- **To do**: Print, in exact form, the lines below from the one containing "Definition parse_query (target" through the one containing "let v := lower <$> value in", and omit all others.

- **Provided data**:
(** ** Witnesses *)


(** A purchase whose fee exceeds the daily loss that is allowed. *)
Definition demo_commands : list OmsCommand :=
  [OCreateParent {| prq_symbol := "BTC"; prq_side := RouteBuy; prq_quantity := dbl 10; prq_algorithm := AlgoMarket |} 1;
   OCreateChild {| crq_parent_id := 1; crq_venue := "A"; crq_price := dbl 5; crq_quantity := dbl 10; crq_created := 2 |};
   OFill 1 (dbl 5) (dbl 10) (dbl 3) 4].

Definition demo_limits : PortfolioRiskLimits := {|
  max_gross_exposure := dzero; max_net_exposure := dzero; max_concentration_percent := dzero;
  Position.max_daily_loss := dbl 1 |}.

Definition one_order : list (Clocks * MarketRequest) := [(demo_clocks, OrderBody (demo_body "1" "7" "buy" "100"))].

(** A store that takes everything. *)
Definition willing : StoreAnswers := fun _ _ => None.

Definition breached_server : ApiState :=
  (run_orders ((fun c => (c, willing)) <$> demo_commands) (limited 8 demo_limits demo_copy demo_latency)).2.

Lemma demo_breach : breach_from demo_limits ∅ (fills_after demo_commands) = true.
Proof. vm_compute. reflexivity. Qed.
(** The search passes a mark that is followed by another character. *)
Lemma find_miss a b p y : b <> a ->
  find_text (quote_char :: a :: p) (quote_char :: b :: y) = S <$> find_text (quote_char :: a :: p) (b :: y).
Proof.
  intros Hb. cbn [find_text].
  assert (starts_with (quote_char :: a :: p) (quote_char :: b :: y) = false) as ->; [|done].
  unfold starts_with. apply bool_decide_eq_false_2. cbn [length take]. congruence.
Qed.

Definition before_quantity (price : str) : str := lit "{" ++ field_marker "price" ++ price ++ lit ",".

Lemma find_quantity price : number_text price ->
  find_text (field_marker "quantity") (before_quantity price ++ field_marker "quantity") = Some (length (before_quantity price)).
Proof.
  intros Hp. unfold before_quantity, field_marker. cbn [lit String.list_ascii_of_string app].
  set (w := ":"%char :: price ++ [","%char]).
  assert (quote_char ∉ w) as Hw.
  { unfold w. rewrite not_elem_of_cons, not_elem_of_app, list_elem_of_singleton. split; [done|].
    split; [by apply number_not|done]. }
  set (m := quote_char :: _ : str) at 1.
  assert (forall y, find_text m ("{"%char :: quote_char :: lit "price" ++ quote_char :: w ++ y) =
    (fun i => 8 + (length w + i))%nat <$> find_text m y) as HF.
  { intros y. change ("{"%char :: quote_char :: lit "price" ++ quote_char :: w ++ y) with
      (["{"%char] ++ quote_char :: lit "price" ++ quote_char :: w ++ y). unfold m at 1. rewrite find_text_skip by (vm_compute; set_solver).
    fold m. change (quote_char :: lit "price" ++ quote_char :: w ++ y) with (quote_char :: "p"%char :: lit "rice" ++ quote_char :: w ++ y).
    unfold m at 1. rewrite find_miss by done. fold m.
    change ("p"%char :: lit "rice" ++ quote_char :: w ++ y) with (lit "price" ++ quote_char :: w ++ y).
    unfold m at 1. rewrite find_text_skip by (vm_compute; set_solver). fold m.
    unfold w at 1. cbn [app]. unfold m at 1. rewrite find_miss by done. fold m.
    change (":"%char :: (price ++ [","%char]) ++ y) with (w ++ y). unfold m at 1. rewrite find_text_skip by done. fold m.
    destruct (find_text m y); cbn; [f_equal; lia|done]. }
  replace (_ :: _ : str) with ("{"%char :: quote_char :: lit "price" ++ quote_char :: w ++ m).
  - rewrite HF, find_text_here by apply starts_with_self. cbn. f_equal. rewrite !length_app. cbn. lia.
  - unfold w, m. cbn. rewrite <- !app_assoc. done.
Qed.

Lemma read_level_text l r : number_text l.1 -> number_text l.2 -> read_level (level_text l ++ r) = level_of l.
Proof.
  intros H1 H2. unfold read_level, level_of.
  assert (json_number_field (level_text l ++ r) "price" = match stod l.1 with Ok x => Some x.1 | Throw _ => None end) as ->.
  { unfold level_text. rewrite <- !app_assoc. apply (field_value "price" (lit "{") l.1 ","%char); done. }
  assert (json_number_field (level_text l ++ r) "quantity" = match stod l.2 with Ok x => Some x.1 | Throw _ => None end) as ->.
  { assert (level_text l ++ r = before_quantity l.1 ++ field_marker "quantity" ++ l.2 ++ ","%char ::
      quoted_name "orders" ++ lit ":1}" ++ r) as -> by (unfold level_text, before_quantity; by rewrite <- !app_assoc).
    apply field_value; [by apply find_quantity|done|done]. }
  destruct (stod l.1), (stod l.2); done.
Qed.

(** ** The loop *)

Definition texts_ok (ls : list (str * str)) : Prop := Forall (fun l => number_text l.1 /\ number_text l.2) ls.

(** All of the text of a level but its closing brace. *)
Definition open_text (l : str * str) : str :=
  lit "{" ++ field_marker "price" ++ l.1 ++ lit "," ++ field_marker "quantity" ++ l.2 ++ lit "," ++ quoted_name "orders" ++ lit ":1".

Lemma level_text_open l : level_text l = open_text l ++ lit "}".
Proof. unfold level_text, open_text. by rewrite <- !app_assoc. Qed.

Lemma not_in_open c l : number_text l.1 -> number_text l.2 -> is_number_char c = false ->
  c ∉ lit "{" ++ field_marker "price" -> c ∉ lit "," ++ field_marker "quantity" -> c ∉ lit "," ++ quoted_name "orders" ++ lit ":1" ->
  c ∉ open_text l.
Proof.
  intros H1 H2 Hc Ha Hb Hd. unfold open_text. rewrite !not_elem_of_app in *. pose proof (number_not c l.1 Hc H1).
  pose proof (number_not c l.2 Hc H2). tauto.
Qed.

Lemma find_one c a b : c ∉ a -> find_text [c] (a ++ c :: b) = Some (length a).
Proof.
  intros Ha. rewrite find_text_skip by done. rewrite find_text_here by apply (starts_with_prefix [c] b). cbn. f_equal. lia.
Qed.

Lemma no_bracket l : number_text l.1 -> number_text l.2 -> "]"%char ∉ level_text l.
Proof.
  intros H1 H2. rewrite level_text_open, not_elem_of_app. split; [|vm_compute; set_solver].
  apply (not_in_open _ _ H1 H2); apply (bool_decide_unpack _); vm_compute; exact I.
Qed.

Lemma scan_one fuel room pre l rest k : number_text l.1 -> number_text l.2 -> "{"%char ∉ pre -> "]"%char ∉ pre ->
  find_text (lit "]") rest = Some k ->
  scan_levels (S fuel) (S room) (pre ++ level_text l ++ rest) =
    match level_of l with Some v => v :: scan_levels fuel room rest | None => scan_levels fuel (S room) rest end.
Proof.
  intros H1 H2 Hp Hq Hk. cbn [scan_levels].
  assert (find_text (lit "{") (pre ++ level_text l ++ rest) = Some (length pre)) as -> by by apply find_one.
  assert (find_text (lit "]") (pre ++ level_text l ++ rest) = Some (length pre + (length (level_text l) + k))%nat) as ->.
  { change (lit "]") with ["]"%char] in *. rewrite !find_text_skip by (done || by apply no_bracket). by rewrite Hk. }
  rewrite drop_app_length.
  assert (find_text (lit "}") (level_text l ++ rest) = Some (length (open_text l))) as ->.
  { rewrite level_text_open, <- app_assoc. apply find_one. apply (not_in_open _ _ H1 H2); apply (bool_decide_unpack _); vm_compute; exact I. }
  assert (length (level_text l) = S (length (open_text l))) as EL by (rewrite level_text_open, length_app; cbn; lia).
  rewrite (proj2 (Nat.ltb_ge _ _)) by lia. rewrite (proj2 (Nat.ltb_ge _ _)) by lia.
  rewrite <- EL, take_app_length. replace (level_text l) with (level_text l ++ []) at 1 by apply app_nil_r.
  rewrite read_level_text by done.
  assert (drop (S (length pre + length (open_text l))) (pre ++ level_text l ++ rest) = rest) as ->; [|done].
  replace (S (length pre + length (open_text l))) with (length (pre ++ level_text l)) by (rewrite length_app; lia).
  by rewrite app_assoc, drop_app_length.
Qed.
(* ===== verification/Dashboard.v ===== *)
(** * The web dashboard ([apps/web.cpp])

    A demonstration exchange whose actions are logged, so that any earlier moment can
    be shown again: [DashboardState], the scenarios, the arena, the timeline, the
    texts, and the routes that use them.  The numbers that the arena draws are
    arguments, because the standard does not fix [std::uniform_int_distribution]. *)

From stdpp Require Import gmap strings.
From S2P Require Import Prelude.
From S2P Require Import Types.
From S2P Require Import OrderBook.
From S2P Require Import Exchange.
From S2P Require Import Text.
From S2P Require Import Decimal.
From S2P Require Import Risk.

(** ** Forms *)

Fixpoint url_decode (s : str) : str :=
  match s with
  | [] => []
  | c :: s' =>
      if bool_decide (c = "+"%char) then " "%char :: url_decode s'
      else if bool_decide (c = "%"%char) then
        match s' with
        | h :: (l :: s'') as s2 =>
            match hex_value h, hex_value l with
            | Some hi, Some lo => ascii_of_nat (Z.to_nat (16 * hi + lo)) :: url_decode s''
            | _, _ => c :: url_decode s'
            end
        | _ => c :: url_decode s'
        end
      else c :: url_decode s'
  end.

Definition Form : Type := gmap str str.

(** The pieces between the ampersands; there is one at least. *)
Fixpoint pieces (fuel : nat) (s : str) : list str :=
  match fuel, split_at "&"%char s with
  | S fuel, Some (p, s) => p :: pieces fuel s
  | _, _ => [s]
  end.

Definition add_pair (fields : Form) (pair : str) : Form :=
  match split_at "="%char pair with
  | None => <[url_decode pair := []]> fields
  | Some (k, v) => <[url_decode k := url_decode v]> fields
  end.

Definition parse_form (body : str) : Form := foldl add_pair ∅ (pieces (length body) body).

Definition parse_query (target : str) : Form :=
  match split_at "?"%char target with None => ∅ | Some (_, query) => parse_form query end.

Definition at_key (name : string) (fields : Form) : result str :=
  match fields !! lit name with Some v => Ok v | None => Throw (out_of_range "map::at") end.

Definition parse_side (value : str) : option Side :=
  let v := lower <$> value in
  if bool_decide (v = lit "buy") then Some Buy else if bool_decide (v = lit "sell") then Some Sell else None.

- **Reply**:
Definition parse_query (target : str) : Form :=
  match split_at "?"%char target with None => ∅ | Some (_, query) => parse_form query end.

Definition at_key (name : string) (fields : Form) : result str :=
  match fields !! lit name with Some v => Ok v | None => Throw (out_of_range "map::at") end.

Definition parse_side (value : str) : option Side :=
  let v := lower <$> value in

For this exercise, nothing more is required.